Regia di John Huston vedi scheda film
La sensibilità sottopelle di Marilyn, la sua malinconia trasformata in tristezza, in alcuni sguardi, a volte pieni di amore, altre rivolti chissà dove. La quasi tangibile necessità di una figura maschile, da cui essere capita e da cui essere amata. Il suo mondo interiore racchiuso in un corpo e in una figura che gli uomini difficilmente riescono ad oltrepassare, come fosse quella la vera frontiera, per arrivare a ciò che si cela al suo interno. In un certo modo John Houston ce ne rende la fulgida essenza, che finisce per permeare l’intero film, anche se in un paio di inquadrature anche lui si perde sul fondoschiena di Marilyn, fasciato da jeans attillati, mentre sobbalza su un cavallo o in un suo movimento ipnotico mentre dondola quasi impazzito all’interno di un bar. La sessualità è l’evidenza, la femminilità il mistero. Intorno a lei girano tre figure maschili. Clark Gable, vecchio cowboy, dal fascino maturo e rassicurante. Eli Walach, meccanico e amico di Clark, il primo a mettere gli occhi su Marylin e a baciarla, ma anche colui che si creerà più illusioni. E Montgomery Cliff, giovane cowboy, che partecipa ai rodeo e segue gli altri per andare a domare e catturare un gruppo di mustang selvaggi. Le alchimie fra i quattro sono meravigliose, il desiderio di una donna e l’amicizia virile, la continua sottile seduzione e le psicologie che si svelano, gli sguardi, i volti, gli improvvisi momenti di allegria, soprattutto se c’è dell’alcol in giro e poi attimi di abbandono, quando si guarda la vita e non si sa più da che parte andare.
Houston immerge nel calore del Nevada una storia scritta da Arthur Miller e i riflessi della rottura del suo rapporto con la Monroe invadono anche la pellicola, storia di cowboy e di personaggi ai bordi della società, nella cui forma non riescono a inserirsi, ammaliati dalla dolcezza di una donna che non sopporta la violenza (fra uomini o sugli animali), che sente il dolore altrui come fosse il proprio e non sapendo bene come proteggersi rischia di annullarsi nell’altro, senza difesa, se non quella di una fulminea esplosione di ira repressa e impotenza, ripresa da Houston in campo lungo, con Mailyn che si muove e urla, minuscola figura nella bianca vastità del deserto.
Poi i primi piani a spiare nell’anima di personaggi e attori (per la Monroe e Gable, questo sarà l’ultimo film), a rimandarcene emozioni e vibrazioni.

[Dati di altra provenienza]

(** * possiblyEquals: the encoded-string matcher of scripts/tools/debug-true-in-code.py

    The development embeds the Python function [possiblyEquals] together with
    its two nested helpers [get_options] and [dfs], and states the properties
    of the matcher over that embedding.  It also embeds the selection made
    by scripts/tools/create-smart-function-discovery.py, the script that
    looks for such a function in a namespace (module [Discovery]).

    Conventions of the embedding.
    - A Python [str] is a [string]; a character is an [ascii], read as the
      code point of the same number (code points below 256).
    - Cursors, lengths and slice bounds are [nat] (the program never builds a
      negative index); the imbalance [diff] and the values of digit segments
      are [Z].
    - A computation is a value of the monad [M]: it carries the list of calls
      made so far (every entry into [dfs] and into [get_options]) and ends
      with a returned value, a raised exception, or the exhaustion of the
      fuel that bounds the recursion of [dfs].
    - [dfs] and [possiblyEquals] give the search on an interpreter that
      sets no limit to nested calls; [dfs_limited] and
      [possiblyEquals_limited] run the same body under a recursion limit
      and raise RecursionError beyond it. *)

From Stdlib Require Import String Ascii ZArith List Bool Arith Lia.
Import ListNotations.

(* ================================================================== *)
(** ** The Python runtime used by the program *)
(* ================================================================== *)

Module Py.

(** Exceptions the program can raise: [ValueError] and [IndexError] by the
    built-ins it uses, [RecursionError] by the interpreter when calls nest
    beyond its recursion limit. *)
Inductive exn : Type :=
| ValueError
| IndexError
| RecursionError.

(** Calls recorded while the program runs. *)
Inductive event : Type :=
| EvDfs (i j : nat) (diff : Z)
| EvGetOptions (segment : string).

(** How a computation ends. *)
Inductive outcome (A : Type) : Type :=
| Ret (a : A)
| Raise (e : exn)
| OutOfFuel.

Arguments Ret {A} a.
Arguments Raise {A} e.
Arguments OutOfFuel {A}.

Definition M (A : Type) : Type := (list event * outcome A)%type.

Definition trace {A} (m : M A) : list event := fst m.
Definition result {A} (m : M A) : outcome A := snd m.

Definition ret {A} (a : A) : M A := ([], Ret a).
Definition raise {A} (e : exn) : M A := ([], Raise e).
Definition out_of_fuel {A} : M A := ([], OutOfFuel).
Definition tell (ev : event) : M unit := ([ev], Ret tt).

Definition bind {A B} (m : M A) (f : A -> M B) : M B :=
  match m with
  | (t, Ret a) => let '(t', o) := f a in (t ++ t', o)
  | (t, Raise e) => (t, Raise e)
  | (t, OutOfFuel) => (t, OutOfFuel)
  end.

Declare Scope py_scope.
Delimit Scope py_scope with py.
Notation "x <- m ;; k" := (bind m (fun x => k))
  (at level 61, m at next level, right associativity) : py_scope.
Notation "m ;; k" := (bind m (fun _ => k))
  (at level 61, right associativity) : py_scope.

Local Open Scope py_scope.

(** [len(s)] *)
Definition len (s : string) : nat := String.length s.

(** [s[i]] for [i >= 0]: IndexError outside the string. *)
Definition getitem (s : string) (i : nat) : M ascii :=
  match String.get i s with
  | Some c => ret c
  | None => raise IndexError
  end.

(** [s[a:b]] for [0 <= a], [0 <= b]: bounds are clamped to the string and
    the slice is empty when [b <= a]. *)
Definition slice (s : string) (a b : nat) : string := substring a (b - a) s.

(** [range(a, b)] *)
Definition range (a b : nat) : list nat := seq a (b - a).
(** [fetchTokenData] from the point where the [fetch] has settled and, for an
    answer, its body has been read; [now] is [Date.now()] at that point. *)
Definition fetchTokenData_settled (m : TokenManager)
    (settled : result TokenHttpResponse) (now : Q)
  : TokenManager * result unit :=
  let failed (orig : thrown) :=
    Throw (ThrowError (SdkError
      (new_AuthenticationError "Failed to fetch token from endpoint"
         (match orig with ThrowError e => Some e | ThrowValue _ => None end)
         (Some [("endpoint", VStr (tokenEndpoint m))])))) in
  let rethrow_or_wrap (t : thrown) : result unit :=
    if instanceof_class CAuthenticationError t then Throw t else failed t in
  match settled with
  | Throw t => (m, rethrow_or_wrap t)
  | Ok response =>
      if negb (t_ok response)
      then (m, Throw (ThrowError (SdkError
                (new_AuthenticationError
                   ("HTTP " ++ string_of_Z (t_status response) ++ ": "
                      ++ t_statusText response) None None))))
      else
        match t_json response with
        | Throw t => (m, rethrow_or_wrap t)
        | Ok tokenData =>
            match data tokenData with
            | Some d =>
                let idToken := str_or (id_token d) "" in
                if success tokenData && negb (String.eqb idToken "")
                then
                  ({| tokenEndpoint := tokenEndpoint m;
                      refreshBuffer := refreshBuffer m;
                      cachedToken := Some
                        {| cached_data :=
                             {| jwt_token := idToken;
                                token_type := str_or (in_token_type d) "Bearer";
                                expires_in := q_or (in_expires_in d) 3600;
                                tenant_id := str_or (in_tenant_id d) "";
                                scopes :=
                                  match in_scopes d with
                                  | Some s => s
                                  | None => ["voice-api.upload"]
                                  end |};
                           expiresAt := now + q_or (in_expires_in d) 3600 * 1000;
                           fetchedAt := now |};
                      actualJwtToken := Some idToken;
                      refreshPromise := refreshPromise m |}, Ok tt)
                else
                  (m, Throw (ThrowError (SdkError
                     (new_AuthenticationError
                        "No authentication token received from server" None None))))
            | None =>
                (m, Throw (ThrowError (SdkError
                   (new_AuthenticationError
                      "No authentication token received from server" None None))))
            end
        end
  end.
(** * pam_rundir: the reference-counted runtime directory, verified

    A shallow embedding of [pam_rundir.c] and the properties of its
    counter store, parent-directory manager and session hooks.

    The C code runs against an operating system and the PAM library.  Both
    are modelled by one explicit [world]: a path-indexed file system, the
    table of open descriptors, the identity of the process, the PAM handle,
    and what the run leaves behind for an observer (syslog lines, the
    sequence of system calls, the successive file-system states).  Every
    system call that can fail draws its outcome from a per-call queue of
    scripted faults ([faults]); with empty queues the calls behave as on a
    quiet machine.  Access control is not computed by the model: an
    [EACCES] or [EPERM] is a scripted fault like any other. *)

From Stdlib Require Import ZArith Ascii String List Lia Bool.
From stdpp Require Import gmap strings list fin_maps.

Local Open Scope string_scope.
Local Open Scope list_scope.
Local Open Scope Z_scope.

(** ** Constants of the C environment *)

Module Errno.
Definition ENOENT : Z := 2.
Definition EINTR : Z := 4.
Definition EIO : Z := 5.
Definition EBADF : Z := 9.
Definition EAGAIN : Z := 11.
Definition EWOULDBLOCK : Z := 11.
Definition EACCES : Z := 13.
Definition EEXIST : Z := 17.
Definition ENOTDIR : Z := 20.
Definition EISDIR : Z := 21.
Definition EPERM : Z := 1.
Definition ENOTEMPTY : Z := 39.
End Errno.
Import Errno.

Module Pam.
Definition PAM_SUCCESS : Z := 0.
Definition PAM_SYSTEM_ERR : Z := 4.
Definition PAM_BUF_ERR : Z := 5.
Definition PAM_USER_UNKNOWN : Z := 10.
Definition PAM_SESSION_ERR : Z := 14.
Definition PAM_NO_MODULE_DATA : Z := 18.
End Pam.
Import Pam.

La tensione sembra esplodere nelle sequenze finali, durante la caccia ai cavalli. Questo scontro archetipico tra uomo e natura, tra la tecnologia meccanica dell’epoca, il motore (dell’aereo, del furgoncino) e i muscoli del cavallo, con Houston che sfrutta questa velocità, questo movimento costruito dall’inseguimento, per dare ritmo alle immagini. Il lavoro degli uomini viene quindi minato dalla resistenza della donna, dalla sua intima sofferenza nel vedere il modo in cui gli animali vengono catturati e legati. Nell’ultima sfida, Gable si ritrova da solo contro lo stallone del gruppo di mustang e il duello sarà finalmente equo, la tensione si scioglierà solo nel momento in cui l’istinto femminile avrà la meglio su quello maschile, allegoria western per un rapporto sessuale che non verrà mai consumato, se non negli intenti che l'energia del desiderio farà accumulare.
The Misfits è un melodramma intimo e suadente, intriso in maniera indelebile dalla personalità dei suoi protagonisti, un western esistenzialista, in cui l’interno diventa paesaggio e il deserto un luogo dell’anima in cui perdersi o ritrovarsi.